=== Begin Enclosure ===
Lemma controller_start_started when n l c r c' : c_pending c = None ->
  controller_start_block_activating cfg contract read as_key hash_string when n l c = (r, c') -> c_pending c' = None \/ started (c_head c) when n c'.
Proof.
  intros Hn E. unfold controller_start_block_activating in E. unfold mbind at 1, M_bind at 1, get_st at 1 in E. unfold mbind at 1, M_bind at 1 in E.
  destruct (0 <? length l)%nat.
  - unfold lift_res in E. destruct (validate_protocol_features c l) as [u|e]; [|injection E as _ <-; now left].
    eapply start_block_started; [exact Hn|exact E].
  - eapply start_block_started; [exact Hn|exact E].
Qed.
=== End Enclosure ===
- _Exercise instructions_
Which lines of the material above hold the string "when"? Pull them out.

- _Written solution_
Lemma controller_start_started when n l c r c' : c_pending c = None ->
  controller_start_block_activating cfg contract read as_key hash_string when n l c = (r, c') -> c_pending c' = None \/ started (c_head c) when n c'.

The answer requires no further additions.